Segment Start: Provided information
(** X3.  A NaN among the relaxation times is never what gets a
    configuration rejected: under THERMAL_RELAXATION, with everything else
    in order, a pair with a NaN [t1] is rejected only if [t2 <= 0], and a
    pair with a NaN [t2] only if [t1 <= 0]. *)
Theorem thermal_pair_nan nq st sm angle er z i t1 t2 :
  validate nq st "THERMAL_RELAXATION" sm angle er z i None None = Ok tt ->
  (is_nan t1 = true ->
   validate nq st "THERMAL_RELAXATION" sm angle er z i (Some t1) (Some t2) =
   if t2 <=? 0 then Raise (ValueError msg_t_order) else Ok tt)
  /\ (is_nan t2 = true ->
      validate nq st "THERMAL_RELAXATION" sm angle er z i (Some t1) (Some t2) =
      if t1 <=? 0 then Raise (ValueError msg_t_order) else Ok tt).
Proof.
  intros H.
  pose proof (ValidationFacts.validate_blocks STATE_CLASSES NOISE_CLASSES
                nq st "THERMAL_RELAXATION" sm angle er z i None None) as E0.
  rewrite H in E0.
  assert (Hgo : forall a b,
             validate nq st "THERMAL_RELAXATION" sm angle er z i (Some a) (Some b) =
             if (a <=? 0) || (b <=? 0) || gtb b a
             then Raise (ValueError msg_t_order) else Ok tt).
  { intros a b.
    rewrite (ValidationFacts.validate_blocks STATE_CLASSES NOISE_CLASSES
               nq st "THERMAL_RELAXATION" sm angle er z i (Some a) (Some b)).
    destruct (validate nq st "THERMAL_RELAXATION" sm angle er None None None None)
      as [[] | e]; [| discriminate E0].
    cbn [Py.bind] in *.
    destruct (check_phase_flip "THERMAL_RELAXATION" z i) as [[] | e];
      [| discriminate E0].
    reflexivity. }
  split; intros Hnan; rewrite Hgo; unfold gtb.
  - rewrite (FloatFacts.leb_nan_l t1 0 Hnan), (FloatFacts.ltb_nan_l t1 t2 Hnan).
    now rewrite orb_false_r.
  - rewrite (FloatFacts.leb_nan_l t2 0 Hnan), (FloatFacts.ltb_nan_r t1 t2 Hnan).
    now rewrite !orb_false_r.
Qed.
(** X9.  On a command line that supplies at least as many argument words
    as its count says, [main] is the call of the function on the parsed
    words: the identifier, the address and the first [n] argument words
    in the order given (further words are ignored).  When the function
    returns, [main] prints the result, frees the array and exits with the
    result converted to [int]. *)
Theorem main_passes_the_parsed_words fuel argc argv w s1 s2 s3 b w1 :
  4 <= argc <= INT_MAX → Z.of_nat (List.length argv) = argc →
  argv !! 1%nat = Some s1 → argv !! 2%nat = Some s2 → argv !! 3%nat = Some s3 →
  let n := dword (atoi c s3) in
  n <= argc - 4 → 4 * n < 2 ^ 32 →
  malloc api (4 * n) w = (Some b, w1) → Z.of_nat (List.length b) = 4 * n →
  let arguments := (λ s, dword (atoi c s)) <$> take (Z.to_nat n) (drop 4 argv) in
  main c api fuel argc argv w =
  match
    call_external_cdecl_function api fuel (dword (atoi c s1))
      (dword (strtoul c s2 16)) n arguments w1 []
  with
  | Done result w' tr =>
      Exited (to_int result) (free api (arguments ≫= le_bytes) w')
        (Api (Emalloc (4 * n) (Some b)) :: (Api <$> tr)
           ++ [Printf "Result: 0x%x\n" [result];
               Api (Efree (arguments ≫= le_bytes))])
  | Halt why w' tr =>
      Stuck why w' (Api (Emalloc (4 * n) (Some b)) :: (Api <$> tr))
  end.
Proof.
  intros Hargc Hlen E1 E2 E3 n Hn H4n Hmalloc Hb arguments.
  assert (Hdw : is_dword n) by apply dword_is_dword.
  unfold main.
  replace (argc <? 4) with false by (symmetry; apply Z.ltb_ge; lia).
  rewrite (proj2 (load_Some argv 1 s1)) by (split; [lia | exact E1]).
  rewrite (proj2 (load_Some argv 2 s2)) by (split; [lia | exact E2]).
  rewrite (proj2 (load_Some argv 3 s3)) by (split; [lia | exact E3]).
  fold n.
  assert (Hm : mul32 4 n = 4 * n).
  { unfold mul32. apply dword_small. unfold is_dword in *. lia. }
  rewrite Hm, Hmalloc. cbn [from_option].
  pose proof (parse_arguments_fill c (Z.to_nat n) (Z.to_nat n) n argv []
                (as_dwords b)) as Hfill.
  rewrite Z2Nat.id in Hfill by (unfold is_dword in Hdw; lia).
  rewrite Z.sub_diag, !app_nil_l in Hfill.
  rewrite Hfill; try assumption; try lia; try reflexivity.
  - replace (Z.to_nat (4 + n) - Z.to_nat n)%nat with 4%nat
      by (unfold is_dword in Hdw; lia).
    fold arguments.
    destruct (call_external_cdecl_function _ _ _ _ _ _ _ _); reflexivity.
  - apply as_dwords_length. unfold is_dword in Hdw. lia.
Qed.
(** * NerNetwork (deeppavlov/models/ner/network_refactored.py)

    A shallow embedding of the graph-building code of [NerNetwork].

    The Python methods become Rocq functions in a state-and-exception
    monad: the state holds the attribute dictionary of [self] and the
    graph collection of regularisation losses; an exception aborts the
    rest of a method but keeps the attribute writes made so far.  The
    TensorFlow graph that the methods build is data: a term of type
    [tensor].  Its numeric meaning (for the loss) is given by [eval].

    Functions imported from other modules of the repository
    (deeppavlov.core.layers.tf_layers, TFModel, check_gpu_existance) are
    not part of this file's source; they are fields of the record
    [collaborators], and every theorem says which behaviour of them it
    relies on.

    The source gives [_fill_feed_dict] a header and no body; it is not
    modelled. *)

From Stdlib Require Import ZArith QArith Reals Lra String Ascii List DecimalString.
From stdpp Require Import gmap strings list.
Import ListNotations.

Set Warnings "-register-all".

Local Open Scope string_scope.
Local Open Scope list_scope.

(** ** Python exceptions *)

Inductive exn : Type :=
| TypeError (msg : string)
| ValueError (msg : string)
| AttributeError (attr : string)
| UnboundLocalError (var : string)
| IndexError (msg : string)
| RuntimeError (msg : string)
| Warning (msg : string).

(** ** Graph terms *)

Inductive dtype : Type := tf_int32 | tf_float32 | tf_bool.

Inductive activation : Type := tf_nn_relu.

(** A node of the TensorFlow graph.  [Opaque] stands for the output of a
    collaborator layer: only its name, its inputs and the width of its
    last axis are known. *)
Inductive tensor : Type :=
| Placeholder (dt : dtype) (shp : list (option Z)) (name : option string)
| PlaceholderWithDefault (default : Q) (name : string)
| PlaceholderWithDefaultBool (default : bool) (name : string)
| Opaque (name : string) (inputs : list tensor) (width : option Z)
| ConstInt (z : Z)
| Const (q : Q)
| ShapeAt (t : tensor) (axis : nat)
| LayersDropout (inputs rate : tensor) (noise_shape : list tensor) (training : bool)
| Concat (values : list tensor) (axis : Z)
| Dense (inputs : tensor) (units : Z) (act : option activation)
| L2LossKernel (layer : tensor)
| ReduceSum (t : tensor) (axis : Z)
| CrfLogLikelihood (inputs tag_indices sequence_lengths : tensor)
| CrfTransitionParams (inputs : tensor)
| Neg (t : tensor)
| OneHot (indices : tensor) (depth : Z)
| SoftmaxCrossEntropyWithLogits (labels logits : tensor)
| Mul (a b : tensor)
| Add (a b : tensor)
| Pack (values : list tensor)
| ReduceMean (t : tensor).

(** ** Python values held by attributes and passed between methods *)

(** A dense array as numpy and TensorFlow hold it: a shape and the items
    in row-major order. *)
Record ndarray (A : Type) : Type := mk_nd {
  nd_shape : list nat;
  nd_data : list A
}.
Arguments mk_nd {A} nd_shape nd_data.
Arguments nd_shape {A} _.
Arguments nd_data {A} _.

Inductive pyval : Type :=
| VNone
| VTensor (t : tensor)
| VTensorList (l : list tensor)
| VTrainOp (total_loss learning_rate : tensor) (clip_norm : Q)
| VSession (visible_device_list : option string)
| VBool (b : bool)
| VArray (a : ndarray Q)
| VSeqs (l : list (list nat)).

(** ** State and monad *)

Record state : Type := mkState {
  self_dict : gmap string pyval;
  regularization_losses : list tensor
}.

Definition M (A : Type) : Type := state -> state * (exn + A).

Definition ret {A} (a : A) : M A := fun st => (st, inr a).

Definition raise {A} (e : exn) : M A := fun st => (st, inl e).

Definition bind {A B} (m : M A) (k : A -> M B) : M B :=
  fun st =>
    match m st with
    | (st', inl e) => (st', inl e)
    | (st', inr a) => k a st'
    end.

Notation "x <~ c ;; k" := (bind c (fun x => k))
  (at level 20, c at level 99, k at level 200, only parsing).
Notation "'exec' c ;; k" := (bind c (fun _ => k))
  (at level 20, c at level 99, k at level 200, only parsing).

(** A call into a collaborator: it returns or raises, and does not touch
    the attributes of [self]. *)
Definition call {A} (r : exn + A) : M A := fun st => (st, r).

Definition initial_state : state :=
  {| self_dict := ∅; regularization_losses := [] |}.

Definition set_attr (st : state) (name : string) (v : pyval) : state :=
  {| self_dict := <[name := v]> (self_dict st);
     regularization_losses := regularization_losses st |}.

(** Running a method from a state. *)
Definition run {A} (m : M A) (st : state) : state * (exn + A) := m st.

(** ** Python built-ins used by the source *)

Definition upper_ascii (c : ascii) : ascii :=
  let n := nat_of_ascii c in
  if (97 <=? n)%nat && (n <=? 122)%nat then ascii_of_nat (n - 32) else c.

Definition lower_ascii (c : ascii) : ascii :=
  let n := nat_of_ascii c in
  if (65 <=? n)%nat && (n <=? 90)%nat then ascii_of_nat (n + 32) else c.

Fixpoint map_string (f : ascii -> ascii) (s : string) : string :=
  match s with
  | EmptyString => EmptyString
  | String c r => String (f c) (map_string f r)
  end.

(** [s.upper()] and [s.lower()], on ASCII letters. *)
Definition upper (s : string) : string := map_string upper_ascii s.
Definition lower (s : string) : string := map_string lower_ascii s.

(** [str(n)] for an integer. *)
Definition str_nat (n : nat) : string := NilEmpty.string_of_uint (Nat.to_uint n).
Definition str (z : Z) : string := NilEmpty.string_of_int (Z.to_int z).

Fixpoint enumerate_from {A} (i : nat) (l : list A) : list (nat * A) :=
  match l with
  | [] => []
  | a :: r => (i, a) :: enumerate_from (S i) r
  end.

(** [enumerate(l)] *)
Definition enumerate {A} (l : list A) : list (nat * A) := enumerate_from 0 l.

(** [l[-1]] *)
Definition last_item {A} (l : list A) : exn + A :=
  match List.rev l with
  | [] => inl (IndexError "tuple index out of range")
  | a :: _ => inr a
  end.
(** * Room pool and session lifecycle of the voice services

    A shallow embedding of the two room pools and session managers of the
    repository:

    - [server/voice-ai-service/utils/room_pool.py] and
      [server/voice-ai-service/src/server.py] (module [VoiceAI]);
    - [ex/instant-voice/server/src/server.py] (module [InstantVoice]).

    Coroutines are written as terms of a small free monad [prog] whose
    operations are the suspension points and the shared-state accesses of the
    Python code.  A machine runs one foreground coroutine and the background
    tasks created with [asyncio.create_task], under an explicit schedule. *)

From stdpp Require Import base strings list gmap gmultiset pretty.
From Stdlib Require Import ZArith Lia Ascii.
Segment End: Provided information
Task to complete:
Would you print exactly the lines from the first line of the entries above through the line that has "pair with a NaN [t2]", both included, and stop there?

Completed exercise:
(** X3.  A NaN among the relaxation times is never what gets a
    configuration rejected: under THERMAL_RELAXATION, with everything else
    in order, a pair with a NaN [t1] is rejected only if [t2 <= 0], and a
    pair with a NaN [t2] only if [t1 <= 0]. *)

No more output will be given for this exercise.